» **PROBLEM REQUIREMENTS**
Only the lines below from the one containing "From S2P Require" to the one containing "unmarshal : string -> option Message;" should be repeated, both included and unchanged.

» **INFORMATION GIVEN**
(* ===== verification/SessionInbox.v ===== *)
(** * SessionInbox: buffered messages of a session

    Models [pkg/gateway/session/sessioninbox]: the in-memory and the Redis
    inbox, the dead-letter queue, the events and the coordinator that moves
    messages between them.

    Lists and sorted sets of Redis are the interface [QueueServer], one field
    per command with its documented effect; [queue_server] is an instance.  A
    score is a binary64 number.  The scores are times in milliseconds; for the
    times between 2004 and 2039 (2^40 to 2^41 milliseconds) binary64 numbers
    are the multiples of 2^-12, and a score is counted in that unit.  The JSON
    codec of a message is a parameter, [Codec].

    [Inbox] is the interface of the two inboxes; the coordinator is written and
    proved against it. *)

From S2P Require Import Prelude Text Redis RedisKeys.

(** ** Messages *)

Record Message := mkMessage {
  MessageID : string; SenderSessionID : string; Payload : string; EnqueuedAt : Time }.

#[export] Instance Message_eq_dec : EqDecision Message.
Proof. solve_decision. Defined.

Definition DefaultMaxInboxSize : Z := 500.
Definition DefaultMaxDLQSize : Z := 500.
Definition DefaultDLQTTL : Duration := (900 * Second)%Z.

Definition InboxKey (tenantID sessionID : string) : string :=
  TenantPrefix tenantID +:+ "session:" +:+ sessionID +:+ ":inbox".
Definition DLQKey (tenantID sessionID : string) : string :=
  TenantPrefix tenantID +:+ "session:" +:+ sessionID +:+ ":dlq".

(** [json.Marshal] and [json.Unmarshal] of a message.  A message whose texts
    are valid UTF-8 is read back as it was. *)
Class Codec := {
  marshal : Message -> option string;
  unmarshal : string -> option Message;
  unmarshal_marshal : forall m p, valid_utf8 (MessageID m) = true -> valid_utf8 (SenderSessionID m) = true ->
    marshal m = Some p -> unmarshal p = Some m }.

(** ** Lists and sorted sets *)

Abbreviation Score := Z (only parsing).

(** The order of a sorted set: by score, then by the bytes of the member. *)
Definition zlt (a b : Score * string) : bool :=
  (a.1 <? b.1)%Z || ((a.1 =? b.1)%Z && bool_decide (String.le a.2 b.2) && negb (bool_decide (a.2 = b.2))).

Fixpoint zplace (e : Score * string) (z : list (Score * string)) : list (Score * string) :=
  match z with
  | [] => [e]
  | x :: z => if zlt e x then e :: x :: z else x :: zplace e z
  end.

Definition zremove (m : string) (z : list (Score * string)) : list (Score * string) :=
  List.filter (fun e => negb (bool_decide (e.2 = m))) z.

Definition zadd (s : Score) (m : string) (z : list (Score * string)) : list (Score * string) :=
  zplace (s, m) (zremove m z).

Definition zbetween (lo hi : option Score) (e : Score * string) : bool :=
  match lo with Some l => (l <=? e.1)%Z | None => true end
  && match hi with Some h => (e.1 <=? h)%Z | None => true end.

Fixpoint remove_first (v : string) (l : list string) : option (list string) :=
  match l with
  | [] => None
  | x :: l => if bool_decide (x = v) then Some l else (cons x) <$> remove_first v l
  end.

(** [llist] and [zlist] are the contents of a list and of a sorted set, in
    order; an absent key is empty.  A bound of a range is closed; [top_below]
    is the highest member from a score on and strictly below another. *)
Class QueueServer (Σ : Type) := {
  llist : Σ -> string -> list string;
  zlist : Σ -> string -> list (Score * string);
  LLEN : Σ -> string -> Z;
  LPOP : Σ -> string -> Σ * option string;
  RPUSH : Σ -> string -> string -> Σ;
  LRANGE : Σ -> string -> list string;
  LINDEX : Σ -> string -> option string;
  LREM : Σ -> string -> string -> Σ * Z;
  ZCARD : Σ -> string -> Z;
  ZRANGE : Σ -> string -> list string;
  ZREM : Σ -> string -> string -> Σ * Z;
  ZADD : Σ -> string -> Score -> string -> Σ;
  top_below : Σ -> string -> Score -> Score -> option (string * Score);
  ZRANGEBYSCORE : Σ -> string -> option Score -> option Score -> list string;
  ZREMRANGEBYSCORE : Σ -> string -> option Score -> option Score -> Σ;
  DEL_list : Σ -> string -> Σ;
  DEL_zset : Σ -> string -> Σ;

  LLEN_law σ k : LLEN σ k = Z.of_nat (length (llist σ k));
  LPOP_law σ k : (LPOP σ k).2 = head (llist σ k)
    /\ (forall k', llist (LPOP σ k).1 k' = if decide (k' = k) then tail (llist σ k) else llist σ k')
    /\ zlist (LPOP σ k).1 = zlist σ;
  RPUSH_law σ k v :
    (forall k', llist (RPUSH σ k v) k' = if decide (k' = k) then llist σ k ++ [v] else llist σ k')
    /\ zlist (RPUSH σ k v) = zlist σ;
  LRANGE_law σ k : LRANGE σ k = llist σ k;
  LINDEX_law σ k : LINDEX σ k = head (llist σ k);
  LREM_law σ k v :
    (LREM σ k v).2 = match remove_first v (llist σ k) with Some _ => 1%Z | None => 0%Z end
    /\ (forall k', llist (LREM σ k v).1 k' =
          if decide (k' = k) then default (llist σ k) (remove_first v (llist σ k)) else llist σ k')
    /\ zlist (LREM σ k v).1 = zlist σ;
  ZCARD_law σ k : ZCARD σ k = Z.of_nat (length (zlist σ k));
  ZRANGE_law σ k : ZRANGE σ k = map snd (zlist σ k);
  ZREM_law σ k m :
    (ZREM σ k m).2 = Z.of_nat (length (zlist σ k) - length (zremove m (zlist σ k)))
    /\ (forall k', zlist (ZREM σ k m).1 k' = if decide (k' = k) then zremove m (zlist σ k) else zlist σ k')
    /\ llist (ZREM σ k m).1 = llist σ;
  ZADD_law σ k s m :
    (forall k', zlist (ZADD σ k s m) k' = if decide (k' = k) then zadd s m (zlist σ k) else zlist σ k')
    /\ llist (ZADD σ k s m) = llist σ;
  top_below_law σ k lo hi :
    top_below σ k lo hi =
      (fun e => (e.2, e.1)) <$> last (List.filter (fun e => (lo <=? e.1)%Z && (e.1 <? hi)%Z) (zlist σ k));
  ZRANGEBYSCORE_law σ k lo hi : ZRANGEBYSCORE σ k lo hi = map snd (List.filter (zbetween lo hi) (zlist σ k));
  ZREMRANGEBYSCORE_law σ k lo hi :
    (forall k', zlist (ZREMRANGEBYSCORE σ k lo hi) k' =
      if decide (k' = k) then List.filter (fun e => negb (zbetween lo hi e)) (zlist σ k) else zlist σ k')
    /\ llist (ZREMRANGEBYSCORE σ k lo hi) = llist σ;
  DEL_list_law σ k : (forall k', llist (DEL_list σ k) k' = if decide (k' = k) then [] else llist σ k')
    /\ zlist (DEL_list σ k) = zlist σ;
  DEL_zset_law σ k : (forall k', zlist (DEL_zset σ k) k' = if decide (k' = k) then [] else zlist σ k')
    /\ llist (DEL_zset σ k) = llist σ }.

(** ** Errors and events *)

Inductive InboxError :=
| ErrRedis            (* unreachable, or the reply was lost *)
| ErrJSON
| ErrMessagingUnavailable.

Inductive ExpiryReason := ReasonDLQTTLExpired | ReasonTargetTerminated.

(** The events, with the stream they are published on. *)
Inductive Event :=
| MessageExpired (tenantID senderSessionID messageID targetSessionID : string) (reason : ExpiryReason) (at_ : Time)
| InboxCleared (tenantID sessionID : string) (preservedInDLQ : Z) (at_ : Time).

(** ** The in-memory inbox *)

Module Mem.

Record MemoryInbox := mkMemoryInbox { max : Z; byKey : gmap string (list Message) }.

Definition NewMemoryInbox (maxSize : Z) : MemoryInbox :=
  mkMemoryInbox (if (maxSize <=? 0)%Z then DefaultMaxInboxSize else maxSize) ∅.

Definition queue (m : MemoryInbox) (key : string) : list Message := default [] (byKey m !! key).

Definition Enqueue (m : MemoryInbox) (tenantID sessionID : string) (msg : Message) : MemoryInbox * option Message :=
  let key := InboxKey tenantID sessionID in
  let q := queue m key ++ [msg] in
  match q with
  | old :: rest => if (max m <? Z.of_nat (length q))%Z
                   then (mkMemoryInbox (max m) (<[key := rest]> (byKey m)), Some old)
                   else (mkMemoryInbox (max m) (<[key := q]> (byKey m)), None)
  | [] => (m, None)
  end.

Definition Drain (m : MemoryInbox) (tenantID sessionID : string) : MemoryInbox * list Message :=
  let key := InboxKey tenantID sessionID in
  (mkMemoryInbox (max m) (delete key (byKey m)), queue m key).

Definition Len (m : MemoryInbox) (tenantID sessionID : string) : Z :=
  Z.of_nat (length (queue m (InboxKey tenantID sessionID))).

(** [strconv.FormatInt(msg.EnqueuedAt.UnixNano(), 10)]; [UnixNano] wraps outside
    the years 1678 to 2262. *)
Definition memoryHandle (msg : Message) : string :=
  MessageID msg +:+ "@" +:+ string_of_Z (wrap64 (EnqueuedAt msg - 62135596800 * Second)).

Definition Peek (m : MemoryInbox) (tenantID sessionID : string) : option (Message * string) :=
  (fun msg => (msg, memoryHandle msg)) <$> head (queue m (InboxKey tenantID sessionID)).

Fixpoint remove_handle (handle : string) (q : list Message) : option (list Message) :=
  match q with
  | [] => None
  | msg :: q => if bool_decide (memoryHandle msg = handle) then Some q else (cons msg) <$> remove_handle handle q
  end.

Definition Ack (m : MemoryInbox) (tenantID sessionID handle : string) : MemoryInbox * bool :=
  let key := InboxKey tenantID sessionID in
  match remove_handle handle (queue m key) with
  | None => (m, false)
  | Some [] => (mkMemoryInbox (max m) (delete key (byKey m)), true)
  | Some q => (mkMemoryInbox (max m) (<[key := q]> (byKey m)), true)
  end.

» **RESULT**
From S2P Require Import Prelude Text Redis RedisKeys.

(** ** Messages *)

Record Message := mkMessage {
  MessageID : string; SenderSessionID : string; Payload : string; EnqueuedAt : Time }.

#[export] Instance Message_eq_dec : EqDecision Message.
Proof. solve_decision. Defined.

Definition DefaultMaxInboxSize : Z := 500.
Definition DefaultMaxDLQSize : Z := 500.
Definition DefaultDLQTTL : Duration := (900 * Second)%Z.

Definition InboxKey (tenantID sessionID : string) : string :=
  TenantPrefix tenantID +:+ "session:" +:+ sessionID +:+ ":inbox".
Definition DLQKey (tenantID sessionID : string) : string :=
  TenantPrefix tenantID +:+ "session:" +:+ sessionID +:+ ":dlq".

(** [json.Marshal] and [json.Unmarshal] of a message.  A message whose texts
    are valid UTF-8 is read back as it was. *)
Class Codec := {
  marshal : Message -> option string;
  unmarshal : string -> option Message;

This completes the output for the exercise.